**WHAT YOU WILL DO**
Set down, please, exactly the lines below that run from the line with "[reflexivity | exact Hr]." to the line with "most one registration", both lines included.

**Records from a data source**
Lemma initialize_outcomes implementation route options contextFunction w :
  let res := initializeExpressRoute implementation route options contextFunction w in
  console (fst res) =
  console w ++ (if logInitialization options then [log_line route] else []) /\
  (exists regs,
     registered (fst res) = registered w ++ regs /\ (List.length regs <= 1)%nat) /\
  (snd res = Done \/
   snd res = Threw TypeErrorMiddlewareNotIterable /\ registered (fst res) = registered w).
Proof.
  unfold initializeExpressRoute.
  assert (Hlog : forall w1,
             w1 = (if logInitialization options
                   then console_log (log_line route) w else w) ->
             console w1 =
             console w ++ (if logInitialization options then [log_line route] else []) /\
             registered w1 = registered w).
  { intros w1 ->. destruct (logInitialization options); cbn.
    - split; reflexivity.
    - rewrite app_nil_r. split; reflexivity. }
  destruct (Hlog _ eq_refl) as [Hc Hr].
  set (w1 := if logInitialization options then console_log (log_line route) w else w) in *.
  destruct (if isAppRouteImplementation implementation then _ else _) as [handlers |];
    cbn zeta.
  - destruct (verb_of_method (method route)) as [v |]; cbn [fst snd register console registered].
    + split; [exact Hc |]. split; [| left; reflexivity].
      eexists [_]. rewrite Hr. split; [reflexivity | apply le_n].
    + split; [exact Hc |]. split; [| left; reflexivity].
      exists []. rewrite app_nil_r. split; [exact Hr | apply le_0_n].
  - cbn [fst snd]. split; [exact Hc |]. split.
    + exists []. rewrite app_nil_r. split; [exact Hr | apply le_0_n].
    + right. split; [reflexivity | exact Hr].
Qed.

(** X4: whatever the implementation and the route, [initializeExpressRoute]
    writes its log line exactly when [logInitialization] is set, adds at
    most one registration after those already made, and either completes or
    throws on a [middleware] that cannot be spread, in which case no route
    was added although the line was logged. *)
Theorem initialize_route_effects implementation route options contextFunction w :
  let res := initializeExpressRoute implementation route options contextFunction w in
  console (fst res) =
  console w ++ (if logInitialization options then [log_line route] else []) /\
  (exists regs,
     registered (fst res) = registered w ++ regs /\ (List.length regs <= 1)%nat) /\
  (snd res = Done \/
   snd res = Threw TypeErrorMiddlewareNotIterable /\ registered (fst res) = registered w).
Proof. exact (initialize_outcomes implementation route options contextFunction w). Qed.

(** X5: for any pair of trees, matching or not, and whether or not the
    walk throws, [createExpressEndpoints] only appends: the routes and
    console lines the host had are kept in place; nothing is logged when
    [logInitialization] is off, and when it is on every new registration
    has its own log line. *)
Theorem registration_only_appends schema router options app :
  exists regs lines,
    registered (fst (createExpressEndpoints schema router options app)) =
    registered app ++ regs /\
    console (fst (createExpressEndpoints schema router options app)) =
    console app ++ lines /\
    (logInitialization options = false -> lines = []) /\
    (logInitialization options = true -> (List.length regs <= List.length lines)%nat).
Proof.
  unfold createExpressEndpoints.
  apply (walk_invariant
           (fun w => exists regs lines,
                registered w = registered app ++ regs /\
                console w = console app ++ lines /\
                (logInitialization options = false -> lines = []) /\
                (logInitialization options = true ->
                 (List.length regs <= List.length lines)%nat))).
  - intros implementation route w (regs & lines & Hr & Hc & Hoff & Hon).
    destruct (initialize_outcomes implementation route options (routerOptions router) w)
      as (Hc' & (regs' & Hr' & Hlen) & _).
    exists (regs ++ regs'),
      (lines ++ (if logInitialization options then [log_line route] else [])).
    rewrite Hr', Hr, Hc', Hc, !app_assoc. repeat split.
    + intros Hlog. rewrite Hlog, (Hoff Hlog). reflexivity.
    + intros Hlog. rewrite Hlog, !length_app. cbn [List.length].
      specialize (Hon Hlog). lia.
  - exists [], []. rewrite !app_nil_r. repeat split. intros _. apply le_n.
Qed.

Lemma walk_invariant_leaf (I : Host -> Prop) (processRoute : ProcessRoute) :
  (forall implementation route w,
     is_function implementation || has_handler_fn implementation = true ->
     I w -> I (fst (processRoute implementation route w))) ->
  forall router schema w,
    I w -> I (fst (recursivelyApplyExpressRouter schema router processRoute w)).
Proof.
  intros Hstep.
  assert (Hleaf : forall router schema w,
             is_function router || has_handler_fn router = true ->
             I w -> I (fst (recursivelyApplyExpressRouter schema router processRoute w))).
  { intros router schema w Hl Hw. rewrite (walk_leaf schema router processRoute w Hl).
    destruct schema as [[r | cs] |]; cbn [isAppRoute fst]; try exact Hw.
    apply Hstep; assumption. }
  induction router as [h | h mw | children IH] using RouterObj_tree_ind;
    intros schema w Hw; try (apply Hleaf; [reflexivity | exact Hw]).
  destruct (has_handler_fn (ImplRouter children)) eqn:Hh.
  - apply Hleaf; [exact Hh | exact Hw].
  - rewrite (walk_router schema children processRoute w Hh).
    apply each_key_invariant; assumption.
Qed.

**SOLUTION FOR THIS TASK**
    + right. split; [reflexivity | exact Hr].
Qed.

(** X4: whatever the implementation and the route, [initializeExpressRoute]
    writes its log line exactly when [logInitialization] is set, adds at
    most one registration after those already made, and either completes or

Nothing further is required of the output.